## [Goal of the exercise]
Given the entries below, please return each one exactly.

**********

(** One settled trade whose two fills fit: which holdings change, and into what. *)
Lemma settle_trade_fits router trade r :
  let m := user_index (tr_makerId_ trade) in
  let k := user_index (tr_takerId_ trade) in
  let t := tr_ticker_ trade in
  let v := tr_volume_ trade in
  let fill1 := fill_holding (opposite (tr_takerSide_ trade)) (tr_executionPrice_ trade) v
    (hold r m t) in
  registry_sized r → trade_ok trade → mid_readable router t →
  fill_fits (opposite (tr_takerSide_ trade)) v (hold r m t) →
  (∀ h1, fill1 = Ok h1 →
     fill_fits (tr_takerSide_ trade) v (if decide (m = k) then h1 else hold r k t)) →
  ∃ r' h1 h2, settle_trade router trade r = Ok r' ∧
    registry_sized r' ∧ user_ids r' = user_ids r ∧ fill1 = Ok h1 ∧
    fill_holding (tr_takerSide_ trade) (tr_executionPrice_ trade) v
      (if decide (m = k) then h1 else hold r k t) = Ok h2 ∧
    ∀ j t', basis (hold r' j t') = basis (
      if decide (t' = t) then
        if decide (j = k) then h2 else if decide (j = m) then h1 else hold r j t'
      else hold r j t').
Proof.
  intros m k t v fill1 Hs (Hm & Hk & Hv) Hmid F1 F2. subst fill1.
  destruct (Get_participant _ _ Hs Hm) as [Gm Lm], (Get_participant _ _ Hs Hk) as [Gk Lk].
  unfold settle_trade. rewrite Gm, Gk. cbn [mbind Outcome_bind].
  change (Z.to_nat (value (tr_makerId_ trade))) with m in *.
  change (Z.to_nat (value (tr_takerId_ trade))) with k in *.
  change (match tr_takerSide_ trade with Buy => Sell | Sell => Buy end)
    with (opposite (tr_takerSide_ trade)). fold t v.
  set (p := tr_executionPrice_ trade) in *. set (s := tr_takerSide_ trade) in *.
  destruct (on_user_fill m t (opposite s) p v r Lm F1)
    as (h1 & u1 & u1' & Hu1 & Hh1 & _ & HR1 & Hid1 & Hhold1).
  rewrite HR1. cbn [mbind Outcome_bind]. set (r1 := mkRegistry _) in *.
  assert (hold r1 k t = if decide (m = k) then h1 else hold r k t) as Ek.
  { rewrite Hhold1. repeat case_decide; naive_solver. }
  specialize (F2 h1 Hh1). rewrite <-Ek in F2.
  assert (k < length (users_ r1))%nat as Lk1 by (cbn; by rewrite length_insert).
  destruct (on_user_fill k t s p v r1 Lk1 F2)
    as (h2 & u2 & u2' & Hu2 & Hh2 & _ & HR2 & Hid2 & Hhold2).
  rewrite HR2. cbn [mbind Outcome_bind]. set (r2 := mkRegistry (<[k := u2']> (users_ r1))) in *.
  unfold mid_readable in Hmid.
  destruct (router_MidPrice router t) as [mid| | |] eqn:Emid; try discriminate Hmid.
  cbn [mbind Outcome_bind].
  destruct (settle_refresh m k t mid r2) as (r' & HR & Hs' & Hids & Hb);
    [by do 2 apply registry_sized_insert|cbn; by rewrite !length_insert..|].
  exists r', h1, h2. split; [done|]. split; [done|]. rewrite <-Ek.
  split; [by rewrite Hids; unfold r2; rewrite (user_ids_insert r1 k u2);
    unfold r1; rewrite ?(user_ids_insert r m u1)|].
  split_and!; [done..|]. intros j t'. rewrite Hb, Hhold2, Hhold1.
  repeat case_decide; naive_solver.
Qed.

**********

## [Task output]
(** One settled trade whose two fills fit: which holdings change, and into what. *)
Lemma settle_trade_fits router trade r :
  let m := user_index (tr_makerId_ trade) in
  let k := user_index (tr_takerId_ trade) in
  let t := tr_ticker_ trade in
  let v := tr_volume_ trade in
  let fill1 := fill_holding (opposite (tr_takerSide_ trade)) (tr_executionPrice_ trade) v
    (hold r m t) in
  registry_sized r → trade_ok trade → mid_readable router t →
  fill_fits (opposite (tr_takerSide_ trade)) v (hold r m t) →
  (∀ h1, fill1 = Ok h1 →
     fill_fits (tr_takerSide_ trade) v (if decide (m = k) then h1 else hold r k t)) →
  ∃ r' h1 h2, settle_trade router trade r = Ok r' ∧
    registry_sized r' ∧ user_ids r' = user_ids r ∧ fill1 = Ok h1 ∧
    fill_holding (tr_takerSide_ trade) (tr_executionPrice_ trade) v
      (if decide (m = k) then h1 else hold r k t) = Ok h2 ∧
    ∀ j t', basis (hold r' j t') = basis (
      if decide (t' = t) then
        if decide (j = k) then h2 else if decide (j = m) then h1 else hold r j t'
      else hold r j t').
Proof.
  intros m k t v fill1 Hs (Hm & Hk & Hv) Hmid F1 F2. subst fill1.
  destruct (Get_participant _ _ Hs Hm) as [Gm Lm], (Get_participant _ _ Hs Hk) as [Gk Lk].
  unfold settle_trade. rewrite Gm, Gk. cbn [mbind Outcome_bind].
  change (Z.to_nat (value (tr_makerId_ trade))) with m in *.
  change (Z.to_nat (value (tr_takerId_ trade))) with k in *.
  change (match tr_takerSide_ trade with Buy => Sell | Sell => Buy end)
    with (opposite (tr_takerSide_ trade)). fold t v.
  set (p := tr_executionPrice_ trade) in *. set (s := tr_takerSide_ trade) in *.
  destruct (on_user_fill m t (opposite s) p v r Lm F1)
    as (h1 & u1 & u1' & Hu1 & Hh1 & _ & HR1 & Hid1 & Hhold1).
  rewrite HR1. cbn [mbind Outcome_bind]. set (r1 := mkRegistry _) in *.
  assert (hold r1 k t = if decide (m = k) then h1 else hold r k t) as Ek.
  { rewrite Hhold1. repeat case_decide; naive_solver. }
  specialize (F2 h1 Hh1). rewrite <-Ek in F2.
  assert (k < length (users_ r1))%nat as Lk1 by (cbn; by rewrite length_insert).
  destruct (on_user_fill k t s p v r1 Lk1 F2)
    as (h2 & u2 & u2' & Hu2 & Hh2 & _ & HR2 & Hid2 & Hhold2).
  rewrite HR2. cbn [mbind Outcome_bind]. set (r2 := mkRegistry (<[k := u2']> (users_ r1))) in *.
  unfold mid_readable in Hmid.
  destruct (router_MidPrice router t) as [mid| | |] eqn:Emid; try discriminate Hmid.
  cbn [mbind Outcome_bind].
  destruct (settle_refresh m k t mid r2) as (r' & HR & Hs' & Hids & Hb);
    [by do 2 apply registry_sized_insert|cbn; by rewrite !length_insert..|].
  exists r', h1, h2. split; [done|]. split; [done|]. rewrite <-Ek.
  split; [by rewrite Hids; unfold r2; rewrite (user_ids_insert r1 k u2);
    unfold r1; rewrite ?(user_ids_insert r m u1)|].
  split_and!; [done..|]. intros j t'. rewrite Hb, Hhold2, Hhold1.
  repeat case_decide; naive_solver.
Qed.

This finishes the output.